Set Precision in pyROOT

Hello everyone. I have copied and modified the following code in pyROOT. I keep getting the error message: Fit:0: RuntimeWarning: Abnormal termination of minimization. Invalid FitResult (status = 4 ). Now and I need to SetPrecision of the minimizer to 0.1 to get converged results, but I don’t know how to do it in pyROOT. Thank you

import numpy as np
from ROOT import TCanvas, TGraph
from ROOT import kGreen
from ROOT import TF1

#Data
data = np.loadtxt(‘lep.txt’)
r = data[:, 0]
V = data[:, 1]

#Canvas to plot on and graph
c = TCanvas()
g = TGraph(r.size, r.astype(np.double),V.astype(np.double))

#Draw canvas and graph
c.Draw()
g.Draw()

#Formatting
g.SetLineColor( kGreen)
g.SetLineWidth( 2 )
g.SetMarkerColor( kGreen )
g.SetMarkerStyle( 21 )

#Labels and title
g.SetTitle(‘Lambda-p potential’)
g.GetXaxis().SetTitle(‘r’)
g.GetYaxis().SetTitle(‘V’)
c.SetGrid()
c.Draw()

#Draw (A)xis and §oints
g.Draw(‘AP’)

#Use a custom function
func = TF1(‘func’, ‘[0]*exp(-((x - [1])/[2])**2) + [3]*exp(-((x- [4])/[5])**2) + [6]*exp(-((x - [7])/[8])**2)’, 0, 10)
func.SetParameters(136.3, 0.2616,-0.2762, 168.0,0.0742, 0.1499, 145.3,0.3888,0.1533)
fit = g.Fit(‘func’, ‘S’)
fitter.SetPrecision(1)

c.Draw()
g.Draw(‘AP’)

Dear @Otto_P ,

Welcome to the ROOT forum!

I understand fitter is a TVirtualFitter and you are trying to use this method:

https://root.cern.ch/doc/master/classTVirtualFitter.html#a2bc52342fe1570b1ac8feb6c1516c1b4

Then it should be enough from PyROOT to do fitter.SetPrecision(0.1).

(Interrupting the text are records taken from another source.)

(** Every body the first header writes for a macro and every body the
    second writes for the same macro are integer literals of one value. *)
Definition same_value (b1 b2 : string) : bool :=
  match Lit.parse_int_literal b1, Lit.parse_int_literal b2 with
  | Some v1, Some v2 => v1 =? v2
  | _, _ => false
  end.

Definition agrees_with (m b1 : string) (i : item) : bool :=
  match i with
  | Define m' b2 => if String.eqb m m' then same_value b1 b2 else true
  | _ => true
  end.

Definition agree (h1 h2 : list item) : bool :=
  forallb (λ i1, match i1 with
                 | Define m b1 => forallb (agrees_with m b1) h2
                 | _ => true
                 end) h1.

(** The macros two headers both define, in the order of the first. *)
Definition shared_names (h1 h2 : list item) : list string :=
  remove_dups (filter (λ m, m ∈ macro_names h2) (macro_names h1)).

End Table.

(** ** Shape of the headers *)

Module Layout.
Import Cpp Preproc.

(** A line outside every conditional group that takes nothing back. *)
Definition flat (i : item) : bool :=
  match i with
  | IfDef _ | IfNDef _ | EndIf | Undef _ => false
  | FunDef _ _ _ _ body => negb (existsb is_assign body)
  | _ => true
  end.

Definition is_define (i : item) : bool :=
  match i with Define _ _ => true | _ => false end.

Any other comment @StephanH ?

Yes! My comment is that in the current script there’s no fitter yet, so we have to make one in order to be able to set its configuration. We discussed a similar problem here:

It’s C++, but I hope that it’s straightforward to translate it to Python. Let us know if it doesn’t work. (And also if you get it to work. Maybe somebody else will have the same problem in the future.)

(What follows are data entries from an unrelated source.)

Lemma resolve_ignores_time (self : Session.t) (tm : option (gmap string Session.TimeValue))
    (kind : string) (v : option Session.TimeValue) :
  Session.resolve (Session.set_time tm self) kind v = Session.resolve self kind v.
Proof. reflexivity. Qed.

Lemma stamp_ignores_time (self : Session.t) (tm : option (gmap string Session.TimeValue))
    (kind : string) (dt : datetime.datetime) :
  Session.stamp (Session.set_time tm self) kind dt = Session.stamp self kind dt.
Proof. reflexivity. Qed.

(** The time of a session after load.  (1) A [datetime] that carries an
    offset is used as it is.  (2) A bare time is combined with the date of
    the session.  (3) An absent value falls back to the course's
    [default_time] for that kind, combined with the date.  (4) Without a
    date, a value that is a bare time or absent makes the whole attribute
    [None], without an error.  A naive result is stamped with the timezone
    of the course, and without one a [ValueError] naming the kind and the
    session is raised.  When both kinds resolve, [self.time] holds the two
    stamped values.  The session of 2024-03-04 with no time, in a course
    with [default_time] 09:00 to 12:00 and timezone Europe/Prague, starts
    at 2024-03-04 09:00 and ends at 12:00, both in the zone Europe/Prague
    (whose offset on that day is the tz database's to give). *)
Theorem session_time_resolution :
  (∀ self kind dt tz,
      datetime.tzinfo_ (datetime.timetz dt) = Some tz →
      Session.resolve self kind (Some (Session.TDatetime dt)) = Ok (Some dt)
      ∧ Session.stamp self kind dt = Ok dt)
  ∧ (∀ self kind t d,
      Session.date self = Some d →
      Session.resolve self kind (Some (Session.TTime t))
      = Ok (Some (datetime.combine d t)))
  ∧ (∀ self kind d default_time t,
      Session.date self = Some d →
      Course.default_time (Session.course self) = Some default_time →
      default_time !! kind = Some t →
      Session.resolve self kind None = Ok (Some (datetime.combine d t)))
  ∧ (∀ self,
      Session.date self = None →
      (Session.time self = None
       ∨ ∃ times t, Session.time self = Some times
                    ∧ dom times = ({["start"; "end"]} : gset string)
                    ∧ times !! "start" = Some (Session.TTime t)) →
      Session._fix_time self = (Ok tt, Session.set_time None self))
  ∧ (∀ self kind dt,
      datetime.tzinfo_ (datetime.timetz dt) = None →
      match Course.timezone (Session.course self) with
      | Some tz => Session.stamp self kind dt = Ok (datetime.replace_tzinfo dt tz)
      | None =>
          Session.stamp self kind dt
          = Raise (Exn ValueError
                     (kind +:+ " time of session " +:+ Session.slug self
                      +:+ " is missing timezone information. Provide an offset "
                      +:+ "or set a timezone for the whole course."))
      end)
  ∧ (∀ self times s s' e e',
      (Session.time self = Some times
       ∧ dom times = ({["start"; "end"]} : gset string)
       ∨ Session.time self = None ∧ times = ∅) →
      Session.resolve self "start" (times !! "start") = Ok (Some s) →
      Session.stamp self "start" s = Ok s' →
      (Session.resolve self "end" (times !! "end") = Ok (Some e) →
       Session.stamp self "end" e = Ok e' →
       Session._fix_time self
       = (Ok tt,
          Session.set_time
            (Some (<["end" := Session.TDatetime e']>
                     (<["start" := Session.TDatetime s']> ∅)))
            self)))
  ∧ (∀ self times s e,
      Session.time self = Some times →
      dom times = ({["start"; "end"]} : gset string) →
      Session.resolve self "start" (times !! "start") = Ok (Some s) →
      Session.stamp self "start" s = Raise e →
      Session._fix_time self = (Raise e, self))
  ∧ (let self := Sample.session (Some (datetime.mkdate 2024 3 4)) None
                   Sample.prague_course in
     let start :=
       datetime.mkdatetime (datetime.mkdate 2024 3 4)
         (datetime.mktime 9 0 0 (Some (datetime.tzfile "Europe/Prague"))) in
     let end_ :=
       datetime.mkdatetime (datetime.mkdate 2024 3 4)
         (datetime.mktime 12 0 0 (Some (datetime.tzfile "Europe/Prague"))) in
     Session._fix_time self
     = (Ok tt,
        Session.set_time
          (Some (<["end" := Session.TDatetime end_]>
                   (<["start" := Session.TDatetime start]> ∅)))
          self)).
Proof.
  split; [|split; [|split; [|split; [|split; [|split; [|split]]]]]].
  - intros self kind dt tz Htz. split; [reflexivity|].
    unfold Session.stamp. by rewrite Htz.
  - intros self kind t d Hdate. simpl. by rewrite Hdate.
  - intros self kind d default_time t Hdate Hdefault Hkind. simpl.
    rewrite Hdate, Hdefault.
    destruct (decide (default_time = ∅)) as [->|_].
    + by rewrite lookup_empty in Hkind.
    + by rewrite Hkind.
  - intros self Hdate [Htime|(times & t & Htime & Hdom & Hstart)].
    + unfold Session._fix_time. rewrite Htime. simpl.
      rewrite lookup_empty. simpl. by rewrite Hdate.
    + rewrite (fix_time_unfold _ _ Htime Hdom). simpl.
      rewrite Hstart. simpl. by rewrite Hdate.
  - intros self kind dt Hnaive. unfold Session.stamp. rewrite Hnaive.
    by destruct (Course.timezone (Session.course self)).
  - intros self times s s' e e' [[Htime Hdom]|[Htime ->]] Hs Hs' He He'.
    + rewrite (fix_time_unfold _ _ Htime Hdom).
      by apply (fix_loop_resolved self times s s' e e').
    + unfold Session._fix_time. rewrite Htime.
      by rewrite (fix_loop_resolved (Session.set_time (Some ∅) self) ∅ s s' e e').
  - intros self times s e Htime Hdom Hs Hs'.
    rewrite (fix_time_unfold _ _ Htime Hdom). simpl. by rewrite Hs, Hs'.
  - reflexivity.
Qed.

Lemma session_time_resolution_witness :
  Session._fix_time (Sample.session None None Sample.prague_course)
  = (Ok tt, Session.set_time None (Sample.session None None Sample.prague_course))
  ∧ Session.resolve (Sample.session (Some (datetime.mkdate 2024 3 4)) None
                       Sample.prague_course) "start" None
    = Ok (Some (datetime.combine (datetime.mkdate 2024 3 4) (Sample.t 9 0))).
Proof.
  pose proof session_time_resolution as (_ & _ & Hdefault & Hnodate & _).
  split.
  - apply Hnodate; [reflexivity | left; reflexivity].
  - apply (Hdefault _ _ _ {[ "start" := Sample.t 9 0; "end" := Sample.t 12 0 ]});
      reflexivity.
Defined.

(** ** Loops in the monad *)

(** An invariant of the body is an invariant of the loop, whether the loop
    ends or raises. *)
Lemma for_each_invariant {S A} (P : S → Prop) (body : A → M S unit) (l : list A) :
  (∀ x s r s', x ∈ l → P s → body x s = (r, s') → P s') →
  ∀ s r s', P s → for_each body l s = (r, s') → P s'.
Proof.
  induction l as [|x l IH]; intros Hbody s r s' HP Hrun; simpl in Hrun.
  - unfold ret in Hrun. by inversion Hrun; subst.
  - assert (Htail : ∀ y s r s', y ∈ l → P s → body y s = (r, s') → P s').
    { intros y s2 r2 s3 Hy. apply Hbody. by right. }
    assert (Hhead : x ∈ x :: l) by left.
    unfold bind in Hrun. destruct (body x s) as [[[]|e] s1] eqn:Hx.
    + apply (IH Htail s1 r s'); [|done]. by eapply Hbody.
    + inversion Hrun; subst. by eapply Hbody.
Qed.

I am not sure that SetPrecision is the right thing to do in this case. You should normally used the default precision value since you are doing a simple fit and the likelihood/chisquare is computed using double precision.
If your fit does not converge, maybe is due to a different problem, e.g. bad initial parameter values

Lorenzo